[[ DATA IN THIS EXERCISE, beginning ]]
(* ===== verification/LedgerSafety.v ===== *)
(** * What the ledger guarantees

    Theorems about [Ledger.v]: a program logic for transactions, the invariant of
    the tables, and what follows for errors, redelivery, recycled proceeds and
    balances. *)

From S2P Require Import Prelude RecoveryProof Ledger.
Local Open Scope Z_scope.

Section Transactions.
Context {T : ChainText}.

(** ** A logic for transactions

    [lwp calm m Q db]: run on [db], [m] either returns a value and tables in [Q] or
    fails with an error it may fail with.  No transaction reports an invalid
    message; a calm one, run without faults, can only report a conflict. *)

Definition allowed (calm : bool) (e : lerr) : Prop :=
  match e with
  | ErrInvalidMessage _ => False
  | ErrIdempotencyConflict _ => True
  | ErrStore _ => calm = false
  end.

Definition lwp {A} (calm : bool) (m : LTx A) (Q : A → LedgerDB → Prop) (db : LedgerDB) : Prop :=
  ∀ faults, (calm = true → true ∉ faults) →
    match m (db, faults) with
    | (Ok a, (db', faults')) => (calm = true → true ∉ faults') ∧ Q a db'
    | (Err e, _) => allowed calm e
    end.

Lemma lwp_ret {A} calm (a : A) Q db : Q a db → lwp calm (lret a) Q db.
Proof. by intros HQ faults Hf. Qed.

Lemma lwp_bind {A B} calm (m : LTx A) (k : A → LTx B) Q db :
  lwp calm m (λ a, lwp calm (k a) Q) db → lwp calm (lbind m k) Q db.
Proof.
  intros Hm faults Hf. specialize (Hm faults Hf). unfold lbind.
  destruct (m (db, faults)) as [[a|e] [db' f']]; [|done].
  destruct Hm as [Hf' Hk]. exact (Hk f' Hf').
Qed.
[[ DATA IN THIS EXERCISE, end ]]
[[ DATA IN THIS EXERCISE, beginning ]]
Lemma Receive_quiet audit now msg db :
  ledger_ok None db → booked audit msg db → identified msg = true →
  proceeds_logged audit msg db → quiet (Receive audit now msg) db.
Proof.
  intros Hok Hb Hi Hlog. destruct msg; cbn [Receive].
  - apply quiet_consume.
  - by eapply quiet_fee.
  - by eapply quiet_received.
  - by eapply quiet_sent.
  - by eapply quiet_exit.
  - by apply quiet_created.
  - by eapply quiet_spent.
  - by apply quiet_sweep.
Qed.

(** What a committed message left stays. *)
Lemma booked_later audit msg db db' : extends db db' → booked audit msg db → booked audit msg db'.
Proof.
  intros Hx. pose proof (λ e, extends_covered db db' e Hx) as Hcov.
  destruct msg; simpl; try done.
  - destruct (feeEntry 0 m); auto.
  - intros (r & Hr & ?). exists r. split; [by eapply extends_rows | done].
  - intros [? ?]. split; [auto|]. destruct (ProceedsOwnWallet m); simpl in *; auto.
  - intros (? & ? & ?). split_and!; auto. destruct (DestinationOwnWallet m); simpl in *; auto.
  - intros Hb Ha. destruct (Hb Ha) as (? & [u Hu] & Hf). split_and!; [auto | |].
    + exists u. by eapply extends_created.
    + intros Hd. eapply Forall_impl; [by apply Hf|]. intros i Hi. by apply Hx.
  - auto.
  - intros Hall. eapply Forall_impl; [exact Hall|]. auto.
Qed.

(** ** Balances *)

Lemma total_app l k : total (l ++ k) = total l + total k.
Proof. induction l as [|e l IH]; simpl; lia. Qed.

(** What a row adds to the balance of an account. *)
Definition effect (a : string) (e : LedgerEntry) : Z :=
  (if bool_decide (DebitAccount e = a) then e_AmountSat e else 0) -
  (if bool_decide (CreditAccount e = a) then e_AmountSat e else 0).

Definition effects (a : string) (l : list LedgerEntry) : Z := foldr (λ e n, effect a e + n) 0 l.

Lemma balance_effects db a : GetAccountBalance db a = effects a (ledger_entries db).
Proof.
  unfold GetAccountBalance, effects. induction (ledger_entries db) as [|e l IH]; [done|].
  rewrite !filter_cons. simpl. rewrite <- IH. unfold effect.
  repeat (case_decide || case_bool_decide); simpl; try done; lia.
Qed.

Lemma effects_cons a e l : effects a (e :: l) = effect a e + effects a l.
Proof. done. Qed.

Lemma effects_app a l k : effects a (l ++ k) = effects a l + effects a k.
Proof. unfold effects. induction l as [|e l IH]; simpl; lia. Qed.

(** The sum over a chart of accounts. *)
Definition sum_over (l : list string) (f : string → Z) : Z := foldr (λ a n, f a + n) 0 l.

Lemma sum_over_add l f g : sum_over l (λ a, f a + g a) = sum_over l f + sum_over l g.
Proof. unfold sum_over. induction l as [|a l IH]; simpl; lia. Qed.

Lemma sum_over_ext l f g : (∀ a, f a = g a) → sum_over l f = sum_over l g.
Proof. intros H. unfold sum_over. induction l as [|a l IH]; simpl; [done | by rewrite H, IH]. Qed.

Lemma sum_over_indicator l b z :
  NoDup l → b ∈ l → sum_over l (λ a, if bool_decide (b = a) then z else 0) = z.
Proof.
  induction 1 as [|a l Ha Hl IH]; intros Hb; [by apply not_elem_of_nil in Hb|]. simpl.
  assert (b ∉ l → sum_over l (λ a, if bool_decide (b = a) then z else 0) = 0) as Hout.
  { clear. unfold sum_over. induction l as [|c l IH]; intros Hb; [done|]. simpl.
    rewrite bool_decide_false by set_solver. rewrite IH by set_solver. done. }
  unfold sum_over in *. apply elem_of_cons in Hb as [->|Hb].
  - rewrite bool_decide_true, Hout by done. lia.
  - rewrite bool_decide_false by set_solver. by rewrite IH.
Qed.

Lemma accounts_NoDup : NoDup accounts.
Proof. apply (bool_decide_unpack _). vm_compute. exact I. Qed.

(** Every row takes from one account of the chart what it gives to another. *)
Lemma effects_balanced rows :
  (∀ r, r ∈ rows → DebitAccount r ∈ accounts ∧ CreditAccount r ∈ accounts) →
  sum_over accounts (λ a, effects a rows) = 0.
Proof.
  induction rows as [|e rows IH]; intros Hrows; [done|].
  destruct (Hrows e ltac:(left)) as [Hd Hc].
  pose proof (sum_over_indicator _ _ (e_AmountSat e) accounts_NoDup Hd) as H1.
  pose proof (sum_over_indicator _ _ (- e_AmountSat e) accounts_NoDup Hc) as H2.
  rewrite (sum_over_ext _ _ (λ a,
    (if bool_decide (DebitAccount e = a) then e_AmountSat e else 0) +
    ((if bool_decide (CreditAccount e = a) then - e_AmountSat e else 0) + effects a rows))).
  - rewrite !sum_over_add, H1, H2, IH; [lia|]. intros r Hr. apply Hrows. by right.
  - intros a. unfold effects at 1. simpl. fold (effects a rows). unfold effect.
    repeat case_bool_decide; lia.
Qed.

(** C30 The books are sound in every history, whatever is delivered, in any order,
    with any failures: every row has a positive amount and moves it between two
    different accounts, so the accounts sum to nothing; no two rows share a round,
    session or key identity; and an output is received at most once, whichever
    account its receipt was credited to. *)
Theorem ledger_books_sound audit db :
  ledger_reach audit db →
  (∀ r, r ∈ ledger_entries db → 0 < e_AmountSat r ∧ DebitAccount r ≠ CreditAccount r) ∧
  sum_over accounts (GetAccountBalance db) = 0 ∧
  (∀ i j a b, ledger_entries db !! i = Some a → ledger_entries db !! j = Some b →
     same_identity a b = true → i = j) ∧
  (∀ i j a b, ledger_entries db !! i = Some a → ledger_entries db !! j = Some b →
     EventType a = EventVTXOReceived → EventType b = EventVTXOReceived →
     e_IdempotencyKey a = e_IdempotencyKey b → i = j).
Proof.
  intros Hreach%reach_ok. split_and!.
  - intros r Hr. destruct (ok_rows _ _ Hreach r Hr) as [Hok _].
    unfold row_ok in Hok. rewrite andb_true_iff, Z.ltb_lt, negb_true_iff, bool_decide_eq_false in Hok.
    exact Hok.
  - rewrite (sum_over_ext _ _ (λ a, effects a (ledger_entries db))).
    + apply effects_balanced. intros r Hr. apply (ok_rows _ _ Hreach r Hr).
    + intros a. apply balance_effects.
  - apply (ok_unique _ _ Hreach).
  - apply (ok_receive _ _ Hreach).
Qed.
[[ DATA IN THIS EXERCISE, end ]]
[[ DATA IN THIS EXERCISE, beginning ]]
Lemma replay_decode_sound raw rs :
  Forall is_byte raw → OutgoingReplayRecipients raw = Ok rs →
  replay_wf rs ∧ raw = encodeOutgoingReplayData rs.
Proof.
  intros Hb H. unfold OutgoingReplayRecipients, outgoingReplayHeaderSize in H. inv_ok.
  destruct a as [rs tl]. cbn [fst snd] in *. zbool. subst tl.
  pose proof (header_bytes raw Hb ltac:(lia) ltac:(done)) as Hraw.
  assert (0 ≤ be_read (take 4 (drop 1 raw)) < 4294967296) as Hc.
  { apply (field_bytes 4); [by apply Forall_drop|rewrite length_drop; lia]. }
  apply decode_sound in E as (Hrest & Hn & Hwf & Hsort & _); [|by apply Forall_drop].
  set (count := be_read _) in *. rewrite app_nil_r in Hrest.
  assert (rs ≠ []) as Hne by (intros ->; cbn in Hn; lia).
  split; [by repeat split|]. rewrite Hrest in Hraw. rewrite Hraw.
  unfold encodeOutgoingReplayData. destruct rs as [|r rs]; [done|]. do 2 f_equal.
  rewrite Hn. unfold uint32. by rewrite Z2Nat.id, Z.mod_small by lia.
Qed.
[[ DATA IN THIS EXERCISE, end ]]
Starting at the line with "assert (b ∉" and ending at the line with "- rewrite bool_decide_true, Hout", print each line of the listing above exactly, with no other lines.

▶ _RESULT OF THE TASK_:
  assert (b ∉ l → sum_over l (λ a, if bool_decide (b = a) then z else 0) = 0) as Hout.
  { clear. unfold sum_over. induction l as [|c l IH]; intros Hb; [done|]. simpl.
    rewrite bool_decide_false by set_solver. rewrite IH by set_solver. done. }
  unfold sum_over in *. apply elem_of_cons in Hb as [->|Hb].
  - rewrite bool_decide_true, Hout by done. lia.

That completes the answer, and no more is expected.